Although Chan stems from Buddhism, as it does not rely on external conditions or on words and letters, it is a method of cultivation that will always fit the needs of the time. The practice of Chan meditation is a process of baring one’s ‘self’, just like peeling the stem of a banana tree. After layer after layer of deluded thoughts are stripped off, not only is there no affected self to be seen, but there’s not even a naked self there. First you try to expose your self, but ultimately you find there is nothing to expose at all.
Therefore, Chan practitioners do not need to hide anything from others, or feel any external pressure for trying to reform themselves, much less struggle intensely as if enduring severe pain when cutting out a tumor.
Chan meditation is simply to follow the method of practice to gradually reduce your wandering thoughts.
Once you reach the state of ‘no-thought’, you will naturally realise that your existence in the past was just a series of accumulated afflictions and deluded thoughts, which are not your true self.
Your true self is inseparable from all objective phenomena: the existence of each objective phenomenon constitutes a part of your subjective existence. So, you do not have to strive for anything or despise anything. Your responsibility is to make your entire being more orderly and more perfect.

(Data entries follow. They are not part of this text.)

Lemma register_keeps rt t cap l uuid conn cap' d e k :
  inv rt t -> 0 < leaseTtlMs rt -> map_get (leases rt) cap = Some l -> live t l ->
  still_held (registerProvider rt t uuid conn cap' d e k).2 t cap l.
Proof.
  intros Hi Httl Hl [Ha Hx]. assert (still_held rt t cap l) as Hself by by exists l.
  assert (forall rt' id, leaseTtlMs rt' = leaseTtlMs rt -> leases rt' = leases rt ->
    (cap' = cap -> conn = connectionId l /\ id = leaseId l) ->
    still_held (install_lease rt' t conn cap' d id k (registrationFingerprint cap' d e)).2 t cap l)
    as Hinst.
  { intros rt' id E1 E2 Hid. unfold still_held, install_lease. simpl. rewrite E1, E2.
    destruct (decide (cap' = cap)) as [->|Hne].
    - destruct (Hid eq_refl) as [-> ->]. rewrite map_get_set_eq. eexists. split; [done|].
      split_and!; try done. split; [done|]. simpl. lia.
    - rewrite map_get_set_ne by done. by exists l. }
  unfold registerProvider. destruct (disposing rt); [done|].
  set (replay := match k with Some (String _ _) => _ | _ => None end).
  destruct (match replay with Some (fp', _) => _ | None => false end); [done|].
  destruct (match replay, map_get (leases rt) cap' with Some (_, _), Some _ => _ | _, _ => None end);
    [done|].
  destruct (map_get (leases rt) cap') as [cur|] eqn:E.
  2:{ apply (Hinst rt uuid); [done|done|]. intros ->. congruence. }
  set (rt1 := if decide (expiresAt cur <= t) then _ else _).
  assert (leases rt1 = leases rt /\ leaseTtlMs rt1 = leaseTtlMs rt) as [E1 E2].
  { unfold rt1. case_decide; [|done]. by destruct (remove_keeps rt (capability cur)) as (? & ? & ?). }
  assert (still_held rt1 t cap l) as Hself1 by by exists l; rewrite E1.
  destruct (decide (cap' = cap)) as [->|Hne].
  - rewrite Hl in E. injection E as <-. rewrite Ha. simpl.
    assert (graceUntil l = None) as ->.
    { destruct (graceUntil l) eqn:Eg; [|done].
      pose proof (i_grace rt t Hi cap l Hl ltac:(by rewrite Eg)). lia. }
    rewrite andb_false_r. cbn [negb andb orb]. rewrite (bool_decide_true (t < expiresAt l)) by done.
    destruct (bool_decide (connectionId l = conn)) eqn:Ec; cbn [andb negb].
    + apply bool_decide_eq_true in Ec. apply (Hinst rt1 (leaseId l)); done.
    + apply bool_decide_eq_false in Ec. by rewrite bool_decide_true.
  - assert (forall id, still_held
      (install_lease rt1 t conn cap' d id k (registrationFingerprint cap' d e)).2 t cap l)
      as Hinst1 by (intros id; by apply Hinst).
    destruct (negb (active cur) && _); [destruct (_ || _); [done|]; apply Hinst1|].
    destruct (_ && _ && _ && _); [done|]. apply Hinst1.
Qed.
Lemma apply_sorted edits fileLines byLine :
  (forall n, default [] (map_get byLine n) = at_line n edits) ->
  forall keys m first,
  StronglySorted Z.gt keys -> (m <= length fileLines)%nat ->
  (forall k, k ∈ keys -> 1 <= k <= Z.of_nat m) ->
  (forall n, 1 <= n <= Z.of_nat m -> n ∉ keys -> at_line n edits = []) ->
  (foldl (fun s n => apply_bucket s n (default [] (map_get byLine n)))
     (take m fileLines ++ rewritten edits fileLines m, first) keys).1
  = rewritten edits fileLines 0.
Proof.
  intros Hby. induction keys as [|k keys IH]; intros m first Hs Hm Hk Hn.
  { cbn [foldl fst]. rewrite (rewritten_lower _ _ 0 m); [done|done|].
    intros n Hrange. apply Hn; [lia|apply not_elem_of_nil]. }
  apply StronglySorted_inv in Hs as [Hs Hlt]. rewrite Forall_forall in Hlt.
  destruct (Hk k ltac:(by left)) as [Hk1 Hk2]. set (n := Z.to_nat (k - 1)).
  assert (k = Z.of_nat n + 1) as Hkn by lia. cbn [foldl]. rewrite Hby.
  replace m with (S n + (m - S n))%nat at 1 2 by lia.
  rewrite rewritten_lower; [|lia|].
  2: { intros i Hi. apply Hn; [lia|]. rewrite elem_of_cons. intros [|Hin]; [lia|]. specialize (Hlt _ Hin). lia. }
  pose proof (apply_bucket_spec edits fileLines n first ltac:(lia)) as Hb. rewrite <- Hkn in Hb.
  destruct (apply_bucket _ k _) as [fl' first']. cbn [fst] in Hb. subst fl'.
  apply IH; [done|lia| |].
  - intros k' Hin. specialize (Hlt _ Hin). specialize (Hk k' ltac:(by right)). lia.
  - intros i Hi Hnin. apply Hn; [lia|]. rewrite elem_of_cons. intros [->|]; [lia|done].
Qed.

Lemma keys_descending (ks : list Z) : NoDup ks -> StronglySorted Z.gt (merge_sort Z.ge ks).
Proof.
  intros Hn. assert (NoDup (merge_sort Z.ge ks)) as Hn' by (by rewrite merge_sort_Permutation).
  assert (StronglySorted Z.ge (merge_sort Z.ge ks)) as Hs.
  { apply StronglySorted_merge_sort; [intros x y z; lia|]. intros x y. lia. }
  induction Hs as [|k l Hs IH Hall]; [constructor|]. apply NoDup_cons in Hn' as [Hk Hn'].
  constructor; [by apply IH|]. rewrite Forall_forall in *. intros x Hx. specialize (Hall x Hx).
  assert (x <> k) by (by intros ->). lia.
Qed.

(** Every edit is bucketed under a line of the file. *)
Definition in_file (count : Z) (e : HashlineEdit) : Prop :=
  forall n, bucket_line e = Some n -> 1 <= n <= count.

Chan practitioners, having reached this stage, will deeply love humanity and all other sentient beings. Their character will be as clear and bright as the spring sunshine. Even though for the sake of conversion and enlightenment they may assume emotional facial expressions, their mind will nevertheless constantly remain as tranquil and clear as a crystalline autumn pond. We call such people enlightened, sages, or noble ones.
Shakyamuni Buddha once said: ‘All sentient beings possess the wisdom and merit of the Buddha’. So, if you long for the benefits that a Chan practitioner can receive, your wish will certainly come true. Irrespective of gender, age, intelligence, physical strength, profession, social status, or religious belief, the door of Chan is open to all.
Now, there is just one thing extremely important that I must mention: what you have just read is an article on Chan, and this article is absolutely not the same as Chan itself. To know what Chan really is, you have to determine to personally and perseveringly learn under a Chan teacher whom you trust.
Otherwise, these pages will have just provided you with some more information that may tangle you up, and will not in any way assist you in your worthy wish to learn Chan.